Big Business saved the most
And that brings us to another important point about Ron DeSantis’ record on taxes: While the governor has cut taxes for businesses by more than $5 billion, most of those savings have gone to the very biggest businesses in the state.
For instance, nearly half of all the governor’s business tax cuts came from the giant corporate-income tax cut imposed by HB 7127.
Ninety-nine percent of business in Florida don’t pay any corporate income tax at all. That means only 1 percent of businesses save any money when the corporate income tax is cut.
In fact, roughly half of all savings from corporate income tax cuts go to just 100 giant corporations. We don’t know exactly who these companies are because Florida keeps corporate tax payments secret. But they are all likely to be the big publicly traded behemoths — companies such as Walt Disney Co., HCA Healthcare Inc. and NextEra Energy Inc. (the parent company of Florida Power & Light).
And this analysis also significantly understates how much money Ron DeSantis has saved these corporate goliaths.
For instance, in addition to cutting the corporate tax rate and sending out corporate tax refunds, HB 7127 also included a third big tax break for corporations. Under that provision, the state of Florida opted not to link up with a new federal law that imposes taxes on profits that corporations have shifted into overseas subsidiaries through accounting gimmicks. (This federal law is known by the acronym “GILTI,” in case you want to impress people at parties.)
Staffers at the Florida Department of Revenue estimated at the time that “decoupling” from GILTI could save corporations more than $100 million a year in Florida corporate taxes. But the panel of state economists that formally “scores” legislation never felt confident enough to put an official estimate on it. So the GILTI tax break is not included in this analysis of DeSantis’ record on taxes.
In addition, in 2018, former Florida Gov. Rick Scott signed another giant corporate income tax cut: HB 7093. That bill included $543 million in tax refunds for corporations that were paid out in the spring of 2020, after DeSantis had become governor.
Because of the COVID-19 pandemic, DeSantis had declared a state of emergency — which gives the governor the power to suspend certain state laws. So DeSantis could have stopped those refunds, if he’d wanted to.

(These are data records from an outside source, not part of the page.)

Lemma playback_stays_in_sync_witness :
  let w := set_isPlaying false
             (mounted (fresh_canvas 2 1) no_signal "" defaultParams (fun _ => 1 # 2)) in
  let gs := [PressPlay; ChooseFile "blob:clip"; PressPlay; PressPause; PressPause;
             PressPlay] in
  in_sync w
  /\ exists w', player_gestures true gs w = Ok tt w' /\ in_sync w' /\ isPlaying w' = true.
Proof.
  cbv zeta.
  assert (H0 : in_sync (set_isPlaying false
                          (mounted (fresh_canvas 2 1) no_signal "" defaultParams
                                   (fun _ => 1 # 2))))
    by (exists no_signal; split; reflexivity).
  split; [exact H0|].
  destruct (playback_stays_in_sync
              [PressPlay; ChooseFile "blob:clip"; PressPlay; PressPause; PressPause;
               PressPlay]
              (set_isPlaying false
                 (mounted (fresh_canvas 2 1) no_signal "" defaultParams (fun _ => 1 # 2)))
              H0 eq_refl) as (w' & E & S).
  exists w'. split; [exact E|]. split; [exact S|].
  vm_compute in E. injection E as <-. reflexivity.
Defined.

(** X17.  Toggling twice restores the world.  When [isPlaying] matches the
    video element and the platform accepts the playback start, two calls of
    [togglePlay] leave every part of the world as it was. *)
Theorem togglePlay_twice_restores w :
  in_sync w -> (togglePlay true ;; togglePlay true) w = Ok tt w.
Proof.
  intros (v & Hv & Hs).
  unfold togglePlay, video_play, video_pause, bind, get, modify, ret.
  destruct w; cbn in *; subst. destruct v as [rs vw vh pz fr]; cbn.
  destruct pz; reflexivity.
Qed.

Lemma togglePlay_twice_restores_witness :
  let w := mounted (fresh_canvas 2 1) (clip 4 2) "blob:clip" defaultParams (fun _ => 1 # 2) in
  in_sync w /\ (togglePlay true ;; togglePlay true) w = Ok tt w.
Proof.
  cbv zeta.
  assert (H0 : in_sync (mounted (fresh_canvas 2 1) (clip 4 2) "blob:clip" defaultParams
                                (fun _ => 1 # 2)))
    by (exists (clip 4 2); split; reflexivity).
  split; [exact H0 | exact (togglePlay_twice_restores _ H0)].
Defined.

(** X18.  Reset undoes the sliders.  After any sequence of slider moves,
    [resetParams] leaves the parameters at their defaults and the rest of
    the world untouched: it ends exactly as [resetParams] alone does, and
    resetting again changes nothing. *)
Theorem reset_absorbs_slides moves : forall w,
  (slides moves ;; resetParams) w = Ok tt (set_params defaultParams w)
  /\ resetParams w = Ok tt (set_params defaultParams w)
  /\ (resetParams ;; resetParams) w = resetParams w.
Proof.
  induction moves as [|[f v] moves IH]; intros w.
  - split; [|split]; destruct w; reflexivity.
  - split; [|split; destruct w; reflexivity].
    cbn [slides]. unfold slide at 1, modify at 1.
    destruct (IH (set_params (with_field f v (params w)) w)) as [E _].
    unfold bind in *. cbn.
    destruct (slides moves (set_params (with_field f v (params w)) w)) as [[] w1|e w1];
      [|discriminate].
    rewrite E. destruct w; reflexivity.
Qed.
Lemma detectCircle_exact (s : ShapeRecognizer xreal) :
  trackPoints s <> [] ->
  Forall finite_point (trackPoints s) ->
  let a := trackPoints s in
  let cx := mean rx a in
  let cy := mean ry a in
  let avgRadius := mean (radius_at cx cy) a in
  let avgDeviation := mean (fun p => Rabs (radius_at cx cy p - avgRadius)) a in
  detectCircle s
  = Some ({| shape := shape_circle;
             fit_confidence :=
               if Rltb (5 / 100) avgRadius
               then (if Rltb 0 (1 - avgDeviation * 15)
                     then Fin (1 - avgDeviation * 15) else Fin 0)
               else Fin 0;
             points := Some (CirclePoints
                               {| tx := Fin cx; ty := Fin cy;
                                  timestamp := wallClock s 0%nat |}
                               (Fin avgRadius)) |},
          after_reading s).
Proof.
  intros Hne Hfin a cx cy avgRadius avgDeviation.
  pose proof (@length_INR_nonzero _ _ Hne) as Hn. fold a in Hn.
  unfold detectCircle. unfold bind at 1, read. fold a.
  rewrite !int_exact.
  rewrite (@fold_pair_exact _ a 0 0 (fun x y p => eq_refl) Hfin).
  cbv beta iota zeta.
  rewrite !of_nat_exact. rewrite !xdiv_fin by exact Hn.
  fold (total rx a) (total ry a). fold (mean rx a) (mean ry a). fold cx cy.
  unfold bind at 1, Date_now.
  rewrite (@fold_sum_exact
             (fun point => Math_sqrt (Math_pow2 (tx point - Fin cx)
                                      + Math_pow2 (ty point - Fin cy))%js)
             (radius_at cx cy) a 0)
    by (intros p Hp; apply radius_exact;
        exact (proj1 (Forall_forall _ _) Hfin p Hp)).
  rewrite xdiv_fin by exact Hn.
  fold (total (radius_at cx cy) a). fold (mean (radius_at cx cy) a).
  fold avgRadius.
  rewrite (@fold_sum_exact
             (fun point => Math_abs
                (Math_sqrt (Math_pow2 (tx point - Fin cx)
                            + Math_pow2 (ty point - Fin cy)) - Fin avgRadius)%js)
             (fun p => Rabs (radius_at cx cy p - avgRadius)) a 0)
    by (intros p Hp;
        rewrite (@radius_exact cx cy p (proj1 (Forall_forall _ _) Hfin p Hp));
        reflexivity).
  rewrite xdiv_fin by exact Hn.
  fold (total (fun p => Rabs (radius_at cx cy p - avgRadius)) a).
  fold (mean (fun p => Rabs (radius_at cx cy p - avgRadius)) a).
  fold avgDeviation.
  rewrite dec_exact. exact_ops. rewrite xmax_fin.
  change (10 ^ Z.of_nat 2)%Z with 100%Z. reflexivity.
Qed.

But he chose to let them go out, because, his office said at the time, corporations were expecting the money.
But because that particular piece of legislation was signed by Scott, those refunds aren’t included in this analysis, either.

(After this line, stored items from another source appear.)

Lemma no_dotdot_append_slash (x y : string) :
  contains ".." x = false -> contains ".." y = false ->
  contains ".." (x ++ String slash y) = false.
Proof.
  intros Hx Hy. induction x as [| c r IH].
  - cbn [append contains starts_with].
    change (Ascii.eqb "." slash) with false. exact Hy.
  - cbn [contains] in Hx. apply orb_false_iff in Hx as [Hhead Hr].
    cbn [append contains]. rewrite (IH Hr), orb_false_r.
    destruct r as [| b r']; cbn [append starts_with] in *.
    + change (Ascii.eqb "." "/") with false. cbn [andb].
      apply andb_false_r.
    + exact Hhead.
Qed.

Lemma no_dotdot_join (xs : list string) :
  Forall (fun x => contains ".." x = false) xs ->
  contains ".." (join "/" xs) = false.
Proof.
  induction xs as [| x rest IH]; intro Hall; [reflexivity |].
  inversion Hall as [| ? ? Hx Hrest]; subst.
  destruct rest as [| y rest'].
  - exact Hx.
  - change (join "/" (x :: y :: rest'))
      with (x ++ String slash (join "/" (y :: rest'))).
    apply no_dotdot_append_slash; [exact Hx | apply IH; exact Hrest].
Qed.

Lemma plain_name_facts (d : string) :
  plain_name d = true ->
  d <> "" /\ contains "/" d = false /\ contains ".." d = false /\
  String.eqb d "" = false /\ String.eqb d "." = false /\
  String.eqb d ".." = false.
Proof.
  unfold plain_name. rewrite !andb_true_iff, !negb_true_iff.
  intros [[[He Hs] Hd] Hdd].
  repeat split; try assumption.
  - apply empty_false_iff. exact He.
  - destruct d; [discriminate | reflexivity].
  - destruct (String.eqb_spec d "..") as [-> | _];
      [discriminate | reflexivity].
Qed.

(** plain names go through normalisation untouched *)
Lemma normal_elements_plain (names rest seen : list string) :
  Forall (fun d => plain_name d = true) names ->
  normal_elements seen (names ++ rest)
  = normal_elements (rev names ++ seen) rest.
Proof.
  intro Hall. revert seen.
  induction Hall as [| d names Hd _ IH]; intro seen; [reflexivity |].
  destruct (plain_name_facts d Hd) as (_ & _ & _ & H0 & H1 & H2).
  cbn [app normal_elements rev]. rewrite H0, H1, H2. cbn [orb].
  rewrite IH, <- app_assoc. reflexivity.
Qed.

Lemma plain_names_slash_free (ds : list string) :
  Forall (fun d => plain_name d = true) ds ->
  Forall (fun d => d <> "" /\ contains "/" d = false) ds /\
  Forall (fun d => contains "/" d = false) ds /\
  Forall (fun d => contains ".." d = false) ds.
Proof.
  intro Hall. repeat split; eapply Forall_impl; try exact Hall;
    intros d Hd; destruct (plain_name_facts d Hd) as (? & ? & ? & _);
    auto.
Qed.
(** ** A provider for the examples

    [paged_provider hist] answers the history request of any address
    with the pages of [hist], numbered from 1, and announces their number
    as the page count; a page number outside the history gets an empty
    page.  [state_provider] answers the state request of an address with
    the balance listed for it. *)

Module Fixture.
Import PurePy.

Definition response (l : list json) (pages : Z) : json :=
  JDict [("data", JDict [("list", JList l); ("pages", JInt pages)])].

Definition paged_provider (hist : list (list json))
           (url : string) (vars : option variables) : result json :=
  match Bitaps.page_number vars with
  | Some p =>
      let l := if 1 <=? p then nth (Z.to_nat (p - 1)) hist [] else [] in
      Ok (response l (Z.of_nat (List.length hist)))
  | None => Raise ClientError
  end.

Definition state_provider (balances : list (string * Z))
           (url : string) (vars : option variables) : result json :=
  match
    find (fun ab => (url =? "blockchain/address/state/" ++ fst ab)%string) balances
  with
  | Some ab => Ok (JDict [("data", JDict [("balance", JInt (snd ab))])])
  | None => Raise ClientError
  end.

Definition fromtimestamp (j : json) : result datetime :=
  match as_int j with
  | Some t => Ok (Datetime t)
  | None => Raise TypeError
  end.

Definition int_of_str (s : string) : result Z :=
  match NilZero.int_of_string s with
  | Some d => Ok (Z.of_int d)
  | None => Raise ValueError
  end.

(** A codec for the examples: the raw bytes ["cb"] decode to a coinbase
    transaction, any other string to an ordinary one; both have one
    input and one output. *)
Definition decoded (cb : bool) : Transaction :=
  {| status := "new"; hash := JNull; date := None; confirmations := JNull;
     block_height := JNull; block_hash := JNull; fee := JNull;
     rawtx := JNull; size := JNull; network := "bitcoin"; coinbase := cb;
     inputs := [mkInput 0 (JInt 0)]; outputs := [mkOutput 0 false];
     input_total := JInt 0; output_total := JInt 0 |}.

And lastly, earlier this year, the state waived penalties for thousands of corporations who flouted a state law — signed by DeSantis — that was supposed to make them reveal more details about their corporate taxes. This was an enormous savings for corporations that broke the law.

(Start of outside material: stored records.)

End Fetcher.
Arguments t : clear implicits.

End MarketFetcher.

Module MarketOverview.
Import Py.
Local Open Scope string_scope.

Section Overview.
Context {W Index Stat Sector : Type}.

Abbreviation fetcher := (MarketFetcher.t W Index Stat Sector).

(** The world and, in order, the calls made with what they gave. *)
Record state (A : Type) := {
  world : W;
  calls : list (string * outcome (option A))
}.
Arguments world {A} _.
Arguments calls {A} _.

Definition call {A} (fetcher_name : string) (m : io W (option A))
  : io (state A) (option A) :=
  fun s =>
    let '(r, w) := m (world s) in
    (r, {| world := w; calls := (calls s ++ [(fetcher_name, r)])%list |}).

(** The loop the three methods share:
    [for fetcher in self._fetchers: try: data = method(); if data:
    return data / except Exception: continue] and the default after
    it. *)
Fixpoint failover {A} (truthy : A -> bool) (default : A)
    (method : fetcher -> io W (option A)) (fs : list fetcher)
  : io (state A) A :=
  match fs with
  | [] => ret default
  | f :: rest =>
      found ← try_except
        (data ← call (MarketFetcher.name f) (method f);
         match data with
         | Some d => if truthy d then ret (Some d) else ret None
         | None => ret None
         end)
        (fun _ => ret None);
      match found with
      | Some d => ret d
      | None => failover truthy default method rest
      end
  end.

Definition list_truthy {A} (l : list A) : bool :=
  match l with [] => false | _ => true end.

Definition dict_truthy (d : gmap string Stat) : bool :=
  negb (bool_decide (d = ∅)).

Definition get_main_indices (self : list fetcher)
  : io (state (list Index)) (list Index) :=
  failover list_truthy [] MarketFetcher.get_main_indices self.

Definition get_market_stats (self : list fetcher)
  : io (state (gmap string Stat)) (gmap string Stat) :=
  failover dict_truthy ∅ MarketFetcher.get_market_stats self.

(** A pair is true whatever its components. *)
Definition get_sector_rankings (self : list fetcher) (n : Z)
  : io (state (list Sector * list Sector)) (list Sector * list Sector) :=
  failover (fun _ => true) ([], [])
    (fun f => MarketFetcher.get_sector_rankings f n) self.

(** An attempt that the loop passes over: the fetcher raised, returned
    [None] or returned a value that is false. *)
Definition passed_over {A} (truthy : A -> bool)
    (a : fetcher * outcome (option A)) : Prop :=
  match a.2 with
  | Raise _ => True
  | Ret None => True
  | Ret (Some d) => truthy d = false
  end.

Definition recorded {A} (a : fetcher * outcome (option A))
  : string * outcome (option A) := (MarketFetcher.name a.1, a.2).

(** The attempts are what the fetchers' own [method] gave, one after the
    other, from the world [w], and [w'] is the world they leave. *)
Fixpoint asked {A} (method : fetcher -> io W (option A)) (w : W)
    (attempts : list (fetcher * outcome (option A))) (w' : W) : Prop :=
  match attempts with
  | [] => w' = w
  | a :: rest =>
      exists w1, method a.1 w = (a.2, w1) /\ asked method w1 rest w'
  end.

(** What a caller of one of the three methods can rely on: the method
    returns [data] and does not raise; the calls it made are calls of
    [method] on the fetchers of a prefix of the list, in order, one
    each, with the answers the fetchers gave on the world as the calls
    before left it; and either the last call answered [data], which is
    true, and every call before it was passed over, or every fetcher was
    called and passed over and [data] is the default. *)
Definition first_answer {A} (truthy : A -> bool) (default : A)
    (method : fetcher -> io W (option A))
    (self : list fetcher) (s : state A) (res : outcome A * state A) : Prop :=
  exists (data : A) (attempts : list (fetcher * outcome (option A))),
    res.1 = Ret data
    /\ asked method (world s) attempts (world res.2)
    /\ calls res.2 = (calls s ++ map recorded attempts)%list
    /\ map fst attempts `prefix_of` self
    /\ ((exists before f,
            attempts = (before ++ [(f, Ret (Some data))])%list
            /\ Forall (passed_over truthy) before
            /\ truthy data = true)
        \/ (map fst attempts = self
            /\ Forall (passed_over truthy) attempts
            /\ data = default)).

End Overview.

Arguments state : clear implicits.
Arguments world {W A} _.
Arguments calls {W A} _.

End MarketOverview.

(** *** DataFetcherManager.get_stock_name *)

Module NameFetcher.
Import Py.

Section Fetcher.
Context {W Quote Chip : Type}.

(** A fetcher together with the [get_stock_name] method the manager
    probes with [hasattr]. *)
Record t := {
  base : Fetcher.t W Quote Chip;
  get_stock_name : option (string -> io W (option string))
}.

End Fetcher.
Arguments t : clear implicits.

End NameFetcher.

Module StockName.
Import Py DataFetcherManager.
Local Open Scope string_scope.

Section Names.
Context {W Quote Chip : Type}.
Variable has_basic_data : Quote -> bool.

(** [quote.name] when the quote has the attribute. *)
Variable quote_name : Quote -> option string.

Abbreviation fetcher := (NameFetcher.t W Quote Chip).

(** The manager with its [_stock_name_cache]; [name_calls] records the
    calls of [fetcher.get_stock_name] with what they gave. *)
Record state := {
  manager : DataFetcherManager.state W Quote Chip;
  _stock_name_cache : gmap string string;
  name_calls : list (string * string * outcome (option string))
}.

Definition on_manager {A} (m : io (DataFetcherManager.state W Quote Chip) A)
  : io state A :=
  fun s =>
    let '(r, m') := m (manager s) in
    (r, {| manager := m'; _stock_name_cache := _stock_name_cache s;
           name_calls := name_calls s |}).

Definition call_name (f : fetcher) (m : io W (option string))
    (stock_code : string) : io state (option string) :=
  fun s =>
    let '(r, w) := m (world (manager s)) in
    (r, {| manager := {| world := w; trace := trace (manager s) |};
           _stock_name_cache := _stock_name_cache s;
           name_calls :=
             (name_calls s
              ++ [(Fetcher.name (NameFetcher.base f), stock_code, r)])%list |}).

(** [self._stock_name_cache[stock_code] = name] *)
Definition remember (stock_code name : string) : io state unit :=
  fun s =>
    (Ret tt, {| manager := manager s;
                _stock_name_cache := <[stock_code := name]> (_stock_name_cache s);
                name_calls := name_calls s |}).

(** A [str] is true when it is not empty. *)
Definition truthy (name : string) : bool := negb (String.eqb name "").

(** The [for fetcher in self._fetchers] of [get_stock_name]. *)
Fixpoint name_loop (fs : list fetcher) (stock_code : string)
  : io state (option string) :=
  match fs with
  | [] => ret None
  | f :: rest =>
      match NameFetcher.get_stock_name f with
      | Some method =>
          found ← try_except
            (name ← call_name f (method stock_code) stock_code;
             match name with
             | Some n =>
                 if truthy n then _ ← remember stock_code n; ret (Some n)
                 else ret None
             | None => ret None
             end)
            (fun _ => ret None);
          match found with
          | Some n => ret (Some n)
          | None => name_loop rest stock_code
          end
      | None => name_loop rest stock_code
      end
  end.

Definition get_stock_name (config : Config.t) (self : list fetcher)
    (stock_code : string) : io state (option string) :=
  fun s =>
    match _stock_name_cache s !! stock_code with
    | Some name => (Ret (Some name), s)
    | None =>
        (quote ← on_manager
                   (get_realtime_quote has_basic_data config
                      (map NameFetcher.base self) stock_code);
         match quote with
         | Some q =>
             match quote_name q with
             | Some name =>
                 if truthy name then
                   _ ← remember stock_code name; ret (Some name)
                 else name_loop self stock_code
             | None => name_loop self stock_code
             end
         | None => name_loop self stock_code
         end) s
    end.

(** What a pass through the sources does to the cache: it does not
    raise, and it writes the name it returns, which is not empty, under
    the code asked and nothing else. *)
Definition cache_step (stock_code : string) (s : state)
    (res : outcome (option string) * state) : Prop :=
  exists r,
    res.1 = Ret r
    /\ match r with
       | Some name =>
           truthy name = true
           /\ _stock_name_cache res.2
              = <[stock_code := name]> (_stock_name_cache s)
       | None => _stock_name_cache res.2 = _stock_name_cache s
       end.

End Names.

Arguments state : clear implicits.

End StockName.

(** ** Ticker classification: Hong Kong codes (data_provider/akshare_fetcher.py) *)

Module HkClassifier.
Local Open Scope string_scope.

Definition is_digit (c : ascii) : bool :=
  Nat.leb 48 (PyStr.ord c) && Nat.leb (PyStr.ord c) 57.

(** [s.isdigit()] on ASCII text: not empty and digits only. *)
Definition isdigit (s : string) : bool :=
  match PyStr.chars s with
  | [] => false
  | l => forallb is_digit l
  end.

Definition _is_hk_code (stock_code : string) : bool :=
  let code := PyStr.lower stock_code in
  if PyStr.startswith "hk" code then
    let numeric_part := PyStr.of_chars (drop 2 (PyStr.chars code)) in
    isdigit numeric_part
    && Nat.leb 1 (String.length numeric_part)
    && Nat.leb (String.length numeric_part) 5
  else isdigit code && Nat.eqb (String.length code) 5.

End HkClassifier.

(** ** Config: the watch list (src/config.py) *)

Module StockList.
Local Open Scope string_scope.

(** [[code.strip() for code in stock_list_str.split(',') if code.strip()]] *)
Definition parse (stock_list_str : string) : list string :=
  omap (fun code =>
          if String.eqb (PyStr.strip code) "" then None
          else Some (PyStr.strip code))
       (PyStr.split ","%char stock_list_str).

(** The watch list [_load_from_env] builds; [environ] is
    [os.environ.get('STOCK_LIST')]. *)
Definition load_stock_list (environ : option string) : list string :=
  let stock_list_str := default "" environ in
  match parse stock_list_str with
  | [] => ["2330.TW"; "2317.TW"; "2454.TW"]
  | stock_list => stock_list
  end.

(** [refresh_stock_list]: [env_file] is [None] when the .env file does
    not exist, and otherwise what [dotenv_values] has for STOCK_LIST. *)
Definition refresh_stock_list (env_file : option (option string))
    (environ : option string) : list string :=
  let stock_list_str :=
    match env_file with
    | Some env_values => PyStr.strip (default "" env_values)
    | None => ""
    end in
  let stock_list_str :=
    if String.eqb stock_list_str "" then default "" environ
    else stock_list_str in
  match parse stock_list_str with
  | [] => ["000001"]
  | stock_list => stock_list
  end.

In fact, it saved them somewhere between $168 million and $255 million, according to a separate Seeking Rents analysis. But because that’s not an official estimate, none of those savings for law-breaking corporations are included in this analysis of DeSantis’ record.
Correction: An earlier version of of this story misstated the tax savings from HB 7127, the governor’s 2021 corporate tax cut. Those savings totaled approximately $2.8 billion (not $2.7 billion). The story and graphics have been updated to reflect the change.
I believe there’s a typo re business rent tax reduction - should read 5.5% to 5.2% (not 2)?
Thank you for this excellent reporting.
Sales tax on online purchases is leveling the playing field for brick and mortar stores and removing an unfair advantage to Amazon et al. However, giving all the tax money to businesses is another matter, indeed.